Assignment –
Below is some data. Retype exactly the lines starting at the one with "let ms1 := removelast ms in" and ending at the one with "let u := default".

╭──

(** The first loop of [end], from index [n] on: [d] is [output.data] so
    far and [a] the function-scoped variable [velocity], [None] while it
    is [undefined].  The loop stops with [inl] on an early return.  [pop]
    takes the last sample [i] off [progress.moves]; with more than two
    samples there is one, and a second one for the fallback. *)
Fixpoint end_each (this : t) (now : nat -> number) (e : list Input.t)
         (n : nat) (d : list (option data)) (a : option number)
  : (result + list (option data) * option number) * list Input.t :=
  match e with
  | [] => (inr (d, a), [])
  | e0 :: rest =>
      if bool_decide (ZingEvent.type (Input.current e0) <> Some PEnd)
      then (inl Undefined, e)
      else
        let r := Input.getGestureProgress e0 (key this) in
        let continue (e0' : Input.t) d' a' :=
          let '(res, rest') := end_each this now rest (S n) d' a' in
          (res, e0' :: rest') in
        match Progress.moves r with
        | Some ms =>
            if bool_decide (2 < length ms)%nat then
              match last ms with
              | Some i =>
                  let ms1 := removelast ms in
                  if gt (now n - time i) (maxRestTime this)
                  then (inl Null,
                        Input.setGestureProgress e0 (key this)
                          (Progress.set_moves ms1 r) :: rest)
                  else
                    let '(u, ms2) :=
                      match lastDistinct (time i) ms1 with
                      | Some u => (u, ms1)
                      | None =>
                          let u := default i (last ms1) in
                          ({| time := time u + timeDistortion this;
                              sx := sx u; sy := sy u |},
                           removelast ms1)
                      end in
                    let a' := util.getVelocity (sx u) (sy u) (time u)
                                               (sx i) (sy i) (time i) in
                    continue
                      (Input.setGestureProgress e0 (key this)
                         (Progress.set_moves ms2 r))
                      (array_set d n
                         {| velocity := a';
                            distance := util.distanceBetweenTwoPoints
                                          (sx u) (sx i) (sy u) (sy i);
                            duration := time i - time u;
                            currentDirection :=
                              util.getAngle (sx u) (sy u) (sx i) (sy i) |})
                      (Some a')
              | None => continue e0 d a
              end
            else continue e0 d a
        | None => continue e0 d a
        end
  end.

(** The second loop of [end] compares the variable [velocity], as the
    first loop left it, once per entry of [output.data]. *)
Definition escapes (this : t) (d : list (option data)) (a : option number) : bool :=
  forallb (fun _ => negb (match a with
                          | Some v => lt v (escapeVelocity this)
                          | None => false
                          end)) d.

(** [end (inputs)] *)
Definition end_ (this : t) (now : nat -> number) (e : list Input.t)
  : result * list Input.t :=
  if bool_decide (numInputs this = length e) then
    match end_each this now e 0 [] None with
    | (inl res, e') => (res, e')
    | (inr (d, a), e') =>
        if escapes this d a
        then (if bool_decide (0 < length d)%nat then Data d else Null, e')
        else (Null, e')
    end
  else (Null, e).

End Swipe.

(** ** [bundle.js], module 14: [Tap] *)

Module Tap.

Definition DEFAULT_MIN_DELAY_MS : number := 0.
Definition DEFAULT_MAX_DELAY_MS : number := 300.
Definition DEFAULT_INPUTS : nat := 1.
Definition DEFAULT_MOVE_PX_TOLERANCE : number := 10.

Record t : Type := mk {
  gesture : Gesture.t;
  minDelay : number;
  maxDelay : number;
  numInputs : nat;
  tolerance : number
}.

(** [new Tap (options)] *)
Definition new (minDelay maxDelay : option number) (numInputs : option nat)
           (tolerance : option number) : t :=
  mk (Gesture.mk (Some "tap") None)
     (Swipe.or_default minDelay DEFAULT_MIN_DELAY_MS)
     (Swipe.or_default maxDelay DEFAULT_MAX_DELAY_MS)
     (match numInputs with Some (S k) => S k | _ => DEFAULT_INPUTS end)
     (Swipe.or_default tolerance DEFAULT_MOVE_PX_TOLERANCE).

(** Tap keeps its scratch object under [this.type]. *)
Definition key (this : t) : string := Gesture.key (Gesture.type (gesture this)).

(** [start (inputs)]; the result is always [null]. *)
Definition start (this : t) (now : nat -> number) (e : list Input.t)
  : list Input.t :=
  if bool_decide (length e = numInputs this)
  then imap (fun k e0 =>
               Input.setGestureProgress e0 (key this)
                 (Progress.set_start (now k) (Input.getGestureProgress e0 (key this)))) e
  else e.

(** The test of the loop of [move] on one input. *)
Definition movedTooFar (this : t) (e0 : Input.t) : bool :=
  bool_decide (Input.getCurrentEventType e0 = Some PMove) &&
  negb (util.isWithin (ZingEvent.x (Input.current e0)) (ZingEvent.y (Input.current e0))
                      (ZingEvent.x (Input.previous e0)) (ZingEvent.y (Input.previous e0))
                      (tolerance this)).

(** [move (inputs, state, element)]; the result is always [null]. *)
Definition move (this : t) (e : list Input.t) : list Input.t :=
  if existsb (movedTooFar this) e
  then (fun e0 => Input.resetProgress e0 (key this)) <$> e
  else e.

(** The loop of [end]: the earliest [start], from [t0], or [None] on an
    early [return null]. *)
Fixpoint earliest (this : t) (e : list Input.t) (t0 : number) : option number :=
  match e with
  | [] => Some t0
  | e0 :: rest =>
      if bool_decide (Input.getCurrentEventType e0 <> Some PEnd) then None
      else
        let r := Input.getGestureProgress e0 (key this) in
        match Progress.start r with
        | Some s =>
            if truthy s then earliest this rest (if lt s t0 then s else t0)
            else None
        | None => None
        end
  end.

(** [end (inputs)]: [Some interval] is the object [{interval}], [None]
    is [null]. *)
Definition end_ (this : t) (now : number) (e : list Input.t)
  : option number * list Input.t :=
  if bool_decide (length e <> numInputs this) then (None, e)
  else
    match earliest this e MAX_VALUE with
    | None => (None, e)
    | Some t0 =>
        let i := now - t0 in
        if le (minDelay this) i && ge (maxDelay this) i then (Some i, e)
        else (None, (fun e0 => Input.resetProgress e0 (key this)) <$> e)
    end.

End Tap.

(** ** [bundle.js], module 9: [State] *)

Module BundleState.

Definition DEFAULT_MOUSE_ID : nat := 0.

(** [findInputById], the position of the first input with that
    identifier. *)
Fixpoint findIndex (e : list Input.t) (t0 : nat) : option nat :=
  match e with
  | [] => None
  | e0 :: rest =>
      if bool_decide (Input.identifier e0 = t0) then Some 0%nat
      else S <$> findIndex rest t0
  end.

Definition find (e : list Input.t) (t0 : nat) : option Input.t :=
  k ← findIndex e t0; e !! k.

Definition resetInputs : list Input.t := [].

(** The inner function [update (event, state, identifier, regionElement)]
    of [updateInputs], on [state.inputs]. *)
Definition update (e : Event) (inputs : list Input.t) (n : nat) (r : Element)
  : outcome (list Input.t) :=
  let i := util.normalizeEvent (ev_type e) in
  match findIndex inputs n ≫= fun k => pair k <$> inputs !! k with
  | Some (k, o) =>
      if bool_decide (i = Some PStart) then Ok resetInputs
      else if negb (util.isInside (ZingEvent.x (Input.current o))
                                  (ZingEvent.y (Input.current o)) r)
      then Ok resetInputs
      else
        match Input.update o e n with
        | Ok o' => Ok (<[k := o']> inputs)
        | TypeError => TypeError
        end
  | None =>
      if bool_decide (i = Some PStart) then
        match Input.new e n with
        | Ok o' => Ok (inputs ++ [o'])
        | TypeError => TypeError
        end
      else Ok resetInputs
  end.

(** [updateInputs (event, regionElement)]: a touch event updates one
    input per changed touch, a pointer event the input of its pointer, a
    mouse event the input [DEFAULT_MOUSE_ID]. *)
Definition updateInputs (e : Event) (t0 : Element) (inputs : list Input.t)
  : outcome (list Input.t) :=
  match ev_changedTouches e with
  | Some touches =>
      foldl (fun acc i =>
               match acc with
               | Ok inputs' => update e inputs' (touch_identifier i) t0
               | TypeError => TypeError
               end) (Ok inputs) touches
  | None =>
      match ev_pointerId e with
      | Some id => update e inputs id t0
      | None => update e inputs DEFAULT_MOUSE_ID t0
      end
  end.

Definition numActiveInputs (inputs : list Input.t) : nat :=
  length (filter (fun e => ZingEvent.type (Input.current e) <> Some PEnd) inputs).

End BundleState.

(** ** [bundle.js], module 11: [Pinch] *)

(** Pinch keeps one property, [lastEmittedDistance], on the scratch object
    of the first input ([inputs[0]]) under [this.type]; [start] and [move]
    take its value and return the new one, [None] while it is [undefined].
    An arithmetic result on [undefined] is [NaN], which compares false. *)

Module Pinch.

Definition DEFAULT_INPUTS : nat := 2.
Definition DEFAULT_MIN_THRESHOLD : number := 1.

Record t : Type := mk { gesture : Gesture.t; threshold : number }.

(** [new Pinch (options)] *)
Definition new (threshold : option number) : t :=
  mk (Gesture.mk (Some "pinch") None)
     (Swipe.or_default threshold DEFAULT_MIN_THRESHOLD).

(** [Gesture.isValid (inputs, state, element)] of module 4. *)
Definition isValid (e : list Input.t) (n : Element) : bool :=
  forallb (fun e0 => util.isInside (ZingEvent.x (Input.initial e0))
                                   (ZingEvent.y (Input.initial e0)) n) e.

(** The distance of the current positions of the first two inputs. *)
Definition spread (e0 e1 : Input.t) : number :=
  util.distanceBetweenTwoPoints
    (ZingEvent.x (Input.current e0)) (ZingEvent.x (Input.current e1))
    (ZingEvent.y (Input.current e0)) (ZingEvent.y (Input.current e1)).

(** [start (inputs, state, element)]: the new [lastEmittedDistance]. *)
Definition start (this : t) (e : list Input.t) (n : Element)
           (lastEmittedDistance : option number) : option number :=
  if negb (isValid e n) then lastEmittedDistance
  else if bool_decide (length e = DEFAULT_INPUTS) then
    match e !! 0%nat, e !! 1%nat with
    | Some e0, Some e1 => Some (spread e0 e1)
    | _, _ => lastEmittedDistance
    end
  else lastEmittedDistance.

Record data : Type := {
  distance : number;
  center : number * number;
  change : number
}.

╰──

Exercise result –
                  let ms1 := removelast ms in
                  if gt (now n - time i) (maxRestTime this)
                  then (inl Null,
                        Input.setGestureProgress e0 (key this)
                          (Progress.set_moves ms1 r) :: rest)
                  else
                    let '(u, ms2) :=
                      match lastDistinct (time i) ms1 with
                      | Some u => (u, ms1)
                      | None =>
                          let u := default i (last ms1) in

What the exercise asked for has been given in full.